Is a warmer world a sicker world?
LSI atrium
Apr 28, 2025

Part of our April is Earth Month series

 

By AJ Dolman

 

When Kayla King was growing up in Nanaimo, British Columbia, every day felt like Earth Day.

 

“BC is a great place to be immersed in nature,” she says. “There are pictures of us camping from when I was a baby all the way through to as a teenager.”

 

King remembers spotting seals, eagles and even bears on these family adventures.

 

“I developed an appreciation for nature that you might not get if you don’t have regular contact with the wilderness,” she says.

 

As the Canada Excellence Research Chair (CERC) in Evolutionary Dynamics of Host-Pathogen Interactions, King now works to deepen our understanding of how pathogens can rapidly evolve, affecting animal survival and biodiversity. She is based at The University of British Columbia (UBC), where she heads the King Lab, a hot spot of thinking about biodiversity and climate change in infectious disease evolution.

 

 “The big, overarching question that we’re asking is: Is a warmer world a sicker world?” says King.

 

It’s a critical question at a critical moment.
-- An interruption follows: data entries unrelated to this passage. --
Lemma clear_memory_hp hp mem b e st ok hp' mem' st' :
  wf1 hp → st_inv st → vm_range p b e →
  clear_memory hp mem (pa_init b) (pa_init e) st = Done (ok, hp', mem', st') → hp_after ok b e hp hp'.
Proof.
  intros Hwf Hst (Ha1 & Ha2 & Hbe & Hend) H x Hx. pose proof (vm_end_48 p). unfold clear_memory in H.
  apply bind_Done_inv in H as ([[ok1 hp1] st1] & Hmap & H).
  destruct (decide (b < 2 ^ 39)) as [Hb|Hb].
  2:{ exfalso. unfold identity_map in Hmap.
      destruct (stage1_update_beyond p hp (pa_init b) (pa_init e) (mode_to_attrs (Stage := @Stage1 (aarch64 p)) Mode.W) 0 st)
        as [Hp|(st2 & Heq & _)]; [done|cbn; lia|congruence|]. rewrite Hmap in Heq. injection Heq as -> -> ->. cbn [negb] in H.
      unfold assert_then in H. rewrite (root_end_eq (SG := @Stage1 (aarch64 p))) in H.
      change (ptable_end (SG := @Stage1 (aarch64 p))) with (2 ^ 39) in H. unfold pa_difference, pa_addr in H. cbn [pa pa_init] in H.
      rewrite wsub_small in H by lia. by rewrite (proj2 (Z.leb_gt _ _)) in H by lia. }
  pose proof (identity_map1_kept p hp (pa_init b) (pa_init e) Mode.W st ok1 hp1 st1 Hwf Hst ltac:(cbn; lia) Hmap) as (Hw1 & Hst1 & _).
  apply identity_map_kept in Hmap as [_ Hm1]; [|done|done|change (ptable_end (SG := @Stage1 (aarch64 p))) with (2 ^ 39); cbn; lia].
  destruct ok1; cbn [negb] in H.
  2:{ apply bind_Done_inv in H as ([hp2 st2] & Hd & [= <- <- <- <-]). apply mm_defrag_kept in Hd as [_ Hd]; [|done..].
      unfold s1_mapping. cbn [andb]. rewrite Hd by (change (ptable_end (SG := @Stage1 (aarch64 p))) with (2 ^ 39); lia).
      by rewrite Hm1 by (change (ptable_end (SG := @Stage1 (aarch64 p))) with (2 ^ 39); lia). }
  unfold assert_then in H. rewrite (root_end_eq (SG := @Stage1 (aarch64 p))) in H.
  change (ptable_end (SG := @Stage1 (aarch64 p))) with (2 ^ 39) in H. unfold pa_difference, pa_addr in H. cbn [pa pa_init] in H.
  rewrite wsub_small in H by lia. destruct (Z.leb_spec (b + (e - b)) (2 ^ 39)) as [He|]; [|done].
  apply bind_Done_inv in H as ([[ok2 hp2] st2] & Hun & H). destruct ok2; [|done]. injection H as <- <- <- <-.
  apply unmap_kept in Hun as [_ Hm2]; [|done|done|change (ptable_end (SG := @Stage1 (aarch64 p))) with (2 ^ 39); cbn; lia].
  destruct (hp_upd_eq b e) as [Eb Ee]; [split_and!; (done || lia)|]. rewrite Eb, Ee in *. unfold s1_mapping. cbn [andb] in *.
  rewrite Hm2, Hm1 by (change (ptable_end (SG := @Stage1 (aarch64 p))) with (2 ^ 39); lia). by case_bool_decide.
Qed.

Lemma share_transfer_hp ft tot hp mem b e orig fm tm st ok ft' tot' hp' mem' st' :
  sound3 p ft tot hp st → vm_range p b e → stage2_mode fm →
  share_transfer ft tot hp mem (pa_init b) (pa_init e) orig fm tm st = Done (ok, ft', tot', hp', mem', st') →
  hp_after true b e hp hp' ∨ ok = false ∧ hp_after false b e hp hp'.
Proof.
  intros (Hf & _ & Hh & Hst) Hr Hfm H. unfold share_transfer in H.
  apply bind_Done_inv in H as ([[ok1 ft1] st1] & Hmap1 & H).
  apply identity_map_vm in Hmap1 as [(Hw1 & Hst1 & _) _]; [|done..].
  destruct ok1; cbn [negb] in H; [|injection H as <- <- <- <- <- <-; right; split; [done|by intros x]].
  apply bind_Done_inv in H as ([[[ok2 hp2] mem2] st2] & Hclr & H). apply clear_memory_hp in Hclr; [|done..].
  destruct ok2; cbn [negb] in H.
  2:{ apply bind_Done_inv in H as ([[ok3 ft3] st3] & _ & H). destruct ok3; [|done]. injection H as <- <- <- <- <- <-. by right. }
  left. apply bind_Done_inv in H as ([[ok3 tot3] st3] & _ & H). destruct ok3; cbn [negb] in H; [injection H as <- <- <- <- <- <-; exact Hclr|].
  apply bind_Done_inv in H as ([ft4 st4] & _ & H). apply bind_Done_inv in H as ([[ok5 ft5] st5] & _ & H).
  destruct ok5; [|done]. injection H as <- <- <- <- <- <-. exact Hclr.
Qed.

Lemma share_transfer_returns ft tot hp mem b e orig fm tm st :
  sound3 p ft tot hp st → vm_range p b e → e ≤ 2 ^ 39 → stage2_mode fm → hp_clear hp b e →
  (∀ x, b ≤ x < e → vm_mode p ft x = norm orig) → norm orig ≠ norm fm →
  ∃ r, share_transfer ft tot hp mem (pa_init b) (pa_init e) orig fm tm st = Done r.
Proof.
  intros (Hf & Ht & Hh & Hst) Hr He Hfm Hc Horig Hne. unfold share_transfer.
  assert (Hhr : hp_range b e) by (destruct Hr as (?&?&?&?); done).
  destruct (map2_returns ft b e fm st Hf Hst Hr) as (ok & ft1 & st1 & Hmap & Hw1 & Hst1). rewrite Hmap. cbn [mbind exec_bind].
  destruct ok; cbn [negb]; [|eauto].
  assert (Hs : splits2 b e ft1).
  { eapply map2_splits; [exact Hf|exact Hst|done|done| |exact Hmap]. intros x Hx. by rewrite Horig. }
  destruct (clear_memory_returns hp mem b e st1 Hh Hst1 Hhr Hc) as (ok2 & hp2 & mem2 & st2 & -> & Hst2).
  cbn [mbind exec_bind]. destruct ok2; cbn [negb].
  2:{ destruct (map2_undo ft1 b e orig st2 Hw1 Hst2 Hr Hs) as (ft3 & st3 & -> & _). cbn. eauto. }
  destruct (map2_returns tot b e tm st2 Ht Hst2 Hr) as (ok3 & tot3 & st3 & -> & Hw3 & Hst3). cbn [mbind exec_bind].
  destruct ok3; cbn [negb]; [eauto|].
  destruct (map2_undo_defrag ft1 b e orig st3 Hw1 Hst3 Hr Hs) as (ft4 & st4 & -> & ft5 & st5 & Hm5 & _).
  cbn [mbind exec_bind]. rewrite Hm5. cbn. eauto.
Qed.

Lemma get_mode_returns t b e :
  wf2 t → in_u 64 b → in_u 64 e → aligned 4096 b → aligned 4096 e →
  ∃ r, get_mode (SG := @Stage2 (aarch64 p)) t (ipa_init b) (ipa_init e) = Done r.
Proof. intros. destruct (get_mode_modes p t (ipa_init b) (ipa_init e)) as (r & ? & _); [done..|eauto]. Qed.

(** The checks of [share_memory] return, and let only real changes through. *)
Lemma share_allowed_returns ft tot b e share :
  wf2 ft → wf2 tot → in_u 64 b → in_u 64 e → aligned 4096 b → aligned 4096 e →
  ∃ r, share_allowed ft tot (ipa_init b) (ipa_init e) share = Done r ∧
    ∀ orig, r = Ok orig → norm orig ≠ norm (share_modes share).1.
Proof.
  intros Hf Ht Hb He Hba Hea. unfold share_allowed.
  destruct (get_mode_returns ft b e) as [[m|] ->]; [done..| |cbn; eauto]; cbn [mbind exec_bind].
  change Mode.INVALID with (2 ^ 4). change Mode.UNOWNED with (2 ^ 5). change Mode.SHARED with (2 ^ 6).
  rewrite !bf_contains_1 by lia. destruct (Z.testbit m 4) eqn:E4; [eauto|].
  assert (Hm : norm m = Some m) by (unfold norm; by rewrite no_access_bits, E4).
  destruct (Z.testbit m 5) eqn:E5.
  - destruct (get_mode_returns tot b e) as [[m2|] ->]; [done..| |cbn; eauto]; cbn [mbind exec_bind].
    destruct (bf_contains _ _); [eauto|]. destruct (bool_decide_reflect (share = Give)) as [->|]; cbn [negb]; [|eauto].
    eexists. split; [done|]. intros ? [= <-]. by rewrite Hm.
  - destruct (Z.testbit m 6) eqn:E6; [eauto|]. eexists. split; [done|]. intros ? [= <-]. rewrite Hm.
    destruct share; cbn; [done|..]; intros [= ->]; done.
Qed.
Climate change is causing extreme heating, and altering the distribution of pathogens, while associated human activity and biodiversity loss are increasing human-animal contact. These factors could contribute to infectious diseases becoming more prevalent.

 

In the lab, King and her team use “evolution experiments” in animal-pathogen models, as well as state-of-the-art genomics, computational analysis and mathematical theory in a global change biology framework. They published research in 2024 that shows warming temperatures can make pathogenic infections more virulent. Discoveries like this can be used to inform wildlife conservation and get ahead in the race against future pandemics.

 

Kayla King
Kayla King 

 

 

King was abroad for 17 years, including a decade as a professor at the University of Oxford, before moving back to BC in 2023. She was thrilled at the opportunity to come “home” to UBC, where she had earned her biology undergraduate degree.

 

“UBC is one of the best institutions for my field of evolutionary biology, and it has a brilliant mix of colleagues who are experts in infectious disease, biodiversity and climate change,” she says. “This is where I needed to be.”

 

The importance of infectious disease evolution research has crystalized in the years since the COVID-19 pandemic started. Today, the public has a good general sense of the speed at which variants of a pathogen can emerge and spread. King’s research helps shed more light on what to expect in different scenarios.

 

One experiment King and her team are running right now tests how pathogens might evolve if animal hosts bring them farther north with climate change.

 

King asks, “What kinds of variants are we going to see? Will more virulent variants or more transmissible ones emerge? We want to know, particularly for pathogens with the potential to jump to livestock or humans.”

 

She is also posing a second set of questions, around the co-evolution of animals and pathogens. We know pathogens can evolve to become better at infecting their animal hosts, and animal hosts can get better at resisting them.

 

“Now, we're trying to better understand how warming could disrupt this co-evolution,” says King, “and maybe put animals on the backfoot.”

 

Her third major query centres around biodiversity loss and conservation. For example, when an animal species is endangered, one thing conservation biologists can do is supplement the genetic diversity in the population—i.e., introduce new genotypes into that population. However, that can increase the density of the population, which is attractive to infectious diseases that easily hop from host to host.

 

This raises another important question for King: “Do the benefits of supplementing diversity offset the potential risks of increasing the density?”

 

King is excited about the team she has assembled at UBC to pursue these lines of inquiry and get to a place where they can make public policy recommendations. The King Lab is a diverse and interdisciplinary group that includes early career researchers and scientists from Canada and abroad.

 

“People come to my lab with backgrounds in field work, genomics analysis, mathematical modelling, and infectious disease research. This mix helps make our work novel and relevant,” she says.

 

King also works with collaborators in Europe and Africa, as well as from across North America, for her CERC research, and has presented at conferences in dozens of countries—reflecting the global importance of this work. She is the recipient of the Natural Sciences and Engineering Research Council Arthur B. McDonald prize, and was inducted into the Royal Society of Canada College of New Scholars, Artists and Scientists. She is also also one of the founding directors of PrePARE at UBC, a research cluster to Prepare for Pandemics through Advanced Research in Evolution.